- **What needs to be done**:
Between the line containing "destruct (search_spec swap" and the line containing "rewrite (proj2 (Z.leb_le 0 (off" lies a run of lines; give that run again exactly, with both of those lines, and nothing else from the entries below.

- **Extracted records**:
Lemma nval_find_loop nm name suf : cstring m name nm → name ≠ 0 → 0 < xb → ∀ pre (fuel : nat), recs = pre ++ suf → (length suf < fuel)%nat →
  loop fuel (λ '(pos, size),
    if (0 <? size) && (size <? Z.of_nat n) && (pos + size <? Z.of_nat n) then
      r ← strncmp (xb + pos + 4) name size;
      if r =? 0 then mret (inr (pos, size)) else
      size' ← next_size swap xb (Z.of_nat n) (pos + size);
      mret (inl (pos + size, size'))
    else mret (inr (- ENODATA, 0))) (off pre, size_at suf) m = Ok (search nm (off pre) suf, m).
Proof.
  intros Hnm Hname Hxb. induction suf as [|r suf IH]; intros pre [|fuel] E Hf; cbn [length] in Hf; try lia.
  - by apply loop_exit.
  - assert (recs = (pre ++ [r]) ++ suf) as E' by by rewrite <- app_assoc.
    destruct (stored_rec _ _ _ E) as (_ & Hc & _). pose proof (reclen_pos r).
    destruct (strncmp_run m (xb + off pre + 4) r.1 name nm (reclen r) Hc Hnm ltac:(lia) Hname ltac:(lia)) as (x & Hx & Hcmp).
    assert (length r.1 < Z.to_nat (reclen r))%nat as Hlen by (unfold reclen; lia).
    apply compares_eq in Hcmp; [|apply Hc|apply Hnm|done]. cbn [search size_at].
    case_decide as Hd.
    + apply loop_exit. rewrite (size_test _ _ _ E). prog_step Hx. rewrite Hcmp, bool_decide_eq_true_2 by done. done.
    + rewrite (loop_next _ _ _ (off (pre ++ [r]), size_at suf) m m); [rewrite (IH (pre ++ [r]) fuel E') by lia; by rewrite off_snoc|].
      rewrite (size_test _ _ _ E), <- off_snoc. prog_step Hx. rewrite Hcmp, bool_decide_eq_false_2 by done.
      by prog_step (next_size_at _ _ E').
Qed.

Lemma nval_find_run nm name : cstring m name nm → name ≠ 0 → 0 < xb →
  nval_find swap xb (Z.of_nat n) name m = Ok (search nm 0 recs, m).
Proof.
  intros Hnm Hname Hxb. unfold nval_find. prog_step first_size. rewrite Nat2Z.id.
  apply (nval_find_loop nm name recs Hnm Hname Hxb [] (S n) eq_refl). pose proof recs_length. lia.
Qed.
End stored.

Lemma without_cons nm r recs : without nm (r :: recs) = if decide (r.1 = nm) then without nm recs else r :: without nm recs.
Proof.
  unfold without. case_decide as H; [by rewrite filter_cons_False by naive_solver|by rewrite filter_cons_True].
Qed.

Lemma without_notin nm recs : nm ∉ recs.*1 → without nm recs = recs.
Proof.
  induction recs as [|r recs IH]; [done|]. rewrite fmap_cons, not_elem_of_cons, without_cons. intros [Hne Hni].
  by rewrite decide_False, IH.
Qed.

(** The name is absent, or the record of the first (and only) attribute of that name is found. *)
Lemma search_spec swap nm recs : ∀ pos : Z,
  (value_of nm recs = None ∧ search nm pos recs = (- ENODATA, 0) ∧ without nm recs = recs) ∨
  (∃ pre r suf, recs = pre ++ r :: suf ∧ r.1 = nm ∧ value_of nm recs = Some r.2 ∧
     search nm pos recs = (pos + zlen (image swap pre), reclen r) ∧ (NoDup recs.*1 → without nm recs = pre ++ suf)).
Proof.
  induction recs as [|r recs IH]; intros pos; [by left|]. cbn [value_of search]. case_decide as Hd.
  - right. exists [], r, recs. split_and!; [done|done|done|f_equal; cbn; lia|].
    rewrite fmap_cons, NoDup_cons. intros [Hni _]. rewrite without_cons, decide_True by done. cbn [app].
    apply without_notin. by rewrite <- Hd.
  - destruct (IH (pos + reclen r)) as [(Hv & Hs & Hw)|(pre & r' & suf & -> & Hr' & Hv & Hs & Hw)].
    + left. split_and!; [done..|]. by rewrite without_cons, decide_False, Hw by done.
    + right. exists (r :: pre), r', suf. split_and!; [done..| |].
      * rewrite Hs, image_cons, length_app, <- (rec_bytes_length swap r). f_equal. lia.
      * rewrite fmap_cons, NoDup_cons. intros [_ Hnd]. by rewrite without_cons, decide_False, Hw by done.
Qed.

Lemma value_of_notin nm recs : nm ∉ recs.*1 → value_of nm recs = None.
Proof.
  induction recs as [|r recs IH]; [done|]. rewrite fmap_cons, not_elem_of_cons. intros [Hne Hni]. cbn [value_of].
  by rewrite decide_False, IH.
Qed.

Lemma without_elem nm recs : nm ∉ (without nm recs).*1.
Proof.
  unfold without. intros H. apply list_elem_of_fmap in H as (r & E & Hr). apply list_elem_of_filter in Hr as [Hne _]. by subst.
Qed.

Lemma value_of_without nm recs : value_of nm (without nm recs) = None.
Proof. apply value_of_notin, without_elem. Qed.

Lemma value_of_snoc nm v recs : value_of nm recs = None → value_of nm (recs ++ [(nm, v)]) = Some v.
Proof.
  induction recs as [|r recs IH]; cbn [value_of app].
  - intros _. by rewrite decide_True.
  - case_decide; [done|done].
Qed.

Lemma value_of_other nm nm' v recs : nm' ≠ nm → value_of nm' (without nm recs ++ [(nm, v)]) = value_of nm' recs.
Proof.
  intros Hne. induction recs as [|r recs IH].
  - cbn. by rewrite decide_False.
  - rewrite without_cons. cbn [value_of]. case_decide as E1.
    + rewrite decide_False by congruence. exact IH.
    + cbn [app value_of]. by case_decide.
Qed.

(** ** Fetching a value *)

Lemma skip_name_run m (xb xb_size pos size : Z) nm : cstring m (xb + pos) nm → zlen nm ≤ size → pos + zlen nm ≤ xb_size →
  skip_name xb xb_size pos size m = Ok ((pos + zlen nm, size - zlen nm), m).
Proof.
  intros Hc Hs Hp. unfold skip_name. assert (length nm < S (Z.to_nat size))%nat as Hf by lia. revert Hf.
  generalize (S (Z.to_nat size)). intros fuel Hf. revert pos size fuel Hc Hs Hp Hf.
  induction nm as [|c nm IH]; intros pos size [|fuel] Hc Hs Hp Hf; cbn [length] in *; try lia.
  - replace (pos + Z.of_nat 0) with pos by lia. rewrite Z.sub_0_r. apply loop_exit. by prog_step (cstring_nil _ _ Hc).
  - apply cstring_cons in Hc as (Hl & Hne & _ & Hc).
    rewrite (loop_next _ _ _ (pos + 1, size - 1) m m).
    + rewrite IH; [do 3 f_equal; lia|by replace (xb + (pos + 1)) with (xb + pos + 1) by lia|lia..].
    + prog_step Hl. rewrite (proj2 (Z.eqb_neq c 0)), (proj2 (Z.ltb_lt 0 size)), (proj2 (Z.ltb_lt pos xb_size)) by lia. done.
Qed.

(** ** Storing *)

Lemma contents_split swap n pre r suf : (length (image swap (pre ++ r :: suf)) ≤ n)%nat →
  let l := image swap suf ++ replicate (n - length (image swap (pre ++ r :: suf))) 0 in
  contents swap n (pre ++ r :: suf) = image swap pre ++ rec_bytes swap r ++ l ∧
  contents swap n (pre ++ suf) = image swap pre ++ l ++ replicate (Z.to_nat (reclen r)) 0.
Proof.
  intros Hle l. unfold contents, l. split; [by rewrite image_app, image_cons, <- !app_assoc|].
  rewrite image_app, <- !app_assoc. f_equal. f_equal. rewrite <- replicate_add. f_equal.
  pose proof (image_length swap pre r suf). pose proof (reclen_pos r). rewrite length_app. lia.
Qed.

Section operations.
Context (swap : bool) (m : mem) (xb : Z) (n : nat) (recs : list attr) (Hst : stored swap m xb n recs).
Context (name : Z) (nm : list Z) (Hnm : cstring m name nm) (Hname : name ≠ 0) (Hxb : 0 < xb).
#[local] Set Default Proof Using "All".
#[local] Notation off l := (zlen (image swap l)).

Lemma nval_get_run (buf bsize : Z) : buf ≠ 0 → 0 ≤ bsize < 2 ^ 31 → mapped m buf (Z.to_nat bsize) →
  apart buf bsize xb (Z.of_nat n) →
  nval_get swap xb (Z.of_nat n) name buf bsize m = Ok match value_of nm recs with
    | None => (- ENODATA, m)
    | Some v => if bsize =? 0 then (zlen v, m) else if zlen v <=? bsize then (zlen v, upd m buf v) else (- ERANGE, m)
    end.
Proof.
  intros Hbuf Hbs Hm Ha. unfold nval_get. prog_step (nval_find_run swap m xb n recs Hst nm name Hnm Hname Hxb).
  destruct (search_spec swap nm recs 0) as [(Hv & Hs & _)|(pre & r & suf & E & Hr & Hv & Hs & _)]; rewrite Hs, Hv; [done|].
  rewrite Z.add_0_l. cbn [fst snd]. pose proof (stored_bounds swap m xb n recs Hst pre r suf E) as Hb.
  rewrite (proj2 (Z.leb_le 0 (off pre))), (proj2 (Z.ltb_lt (off pre) _)) by lia. cbn [andb].
  pose proof (get_size_at swap m xb n recs Hst pre (r :: suf) E ltac:(lia)) as Hg. prog_step Hg. cbn [size_at].
  destruct (stored_rec swap m xb n recs Hst pre r suf E) as (_ & Hc & Hval & Hu).
  rewrite wraps_wrapu, wraps_id by (unfold in_s; lia).
  assert (reclen r - 4 = zlen r.1 + 1 + zlen r.2) as Hrl by (unfold reclen; lia).
  rewrite (bind_Ok _ _ _ _ _ (skip_name_run m xb (Z.of_nat n) (off pre + 4) (reclen r - 4) r.1
    ltac:(by rewrite Z.add_assoc) ltac:(lia) ltac:(lia))). cbn [fst snd].
  replace (reclen r - 4 - zlen r.1 - 1) with (zlen r.2) by lia. prog_simpl.
  destruct (bsize =? 0) eqn:E0; [done|]. apply Z.eqb_neq in E0.
  destruct (Z.leb_spec (zlen r.2) bsize) as [Hle|Hgt].
  - rewrite wrapu_id by (unfold in_u; lia).
    replace (xb + (off pre + 4 + zlen r.1 + 1)) with (xb + off pre + 4 + zlen r.1 + 1) by lia.
    rewrite (bind_Ok _ _ _ _ _ (memcpy_run m buf (xb + off pre + 4 + zlen r.1 + 1) r.2 Hval Hu
      ltac:(eapply mapped_le; [exact Hm|lia]) ltac:(unfold apart in Ha; lia) Hbuf ltac:(lia))). done.
  - rewrite (proj2 (Z.leb_le 0 _)) by lia. done.
Qed.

- **Result**:
  destruct (search_spec swap nm recs 0) as [(Hv & Hs & _)|(pre & r & suf & E & Hr & Hv & Hs & _)]; rewrite Hs, Hv; [done|].
  rewrite Z.add_0_l. cbn [fst snd]. pose proof (stored_bounds swap m xb n recs Hst pre r suf E) as Hb.
  rewrite (proj2 (Z.leb_le 0 (off pre))), (proj2 (Z.ltb_lt (off pre) _)) by lia. cbn [andb].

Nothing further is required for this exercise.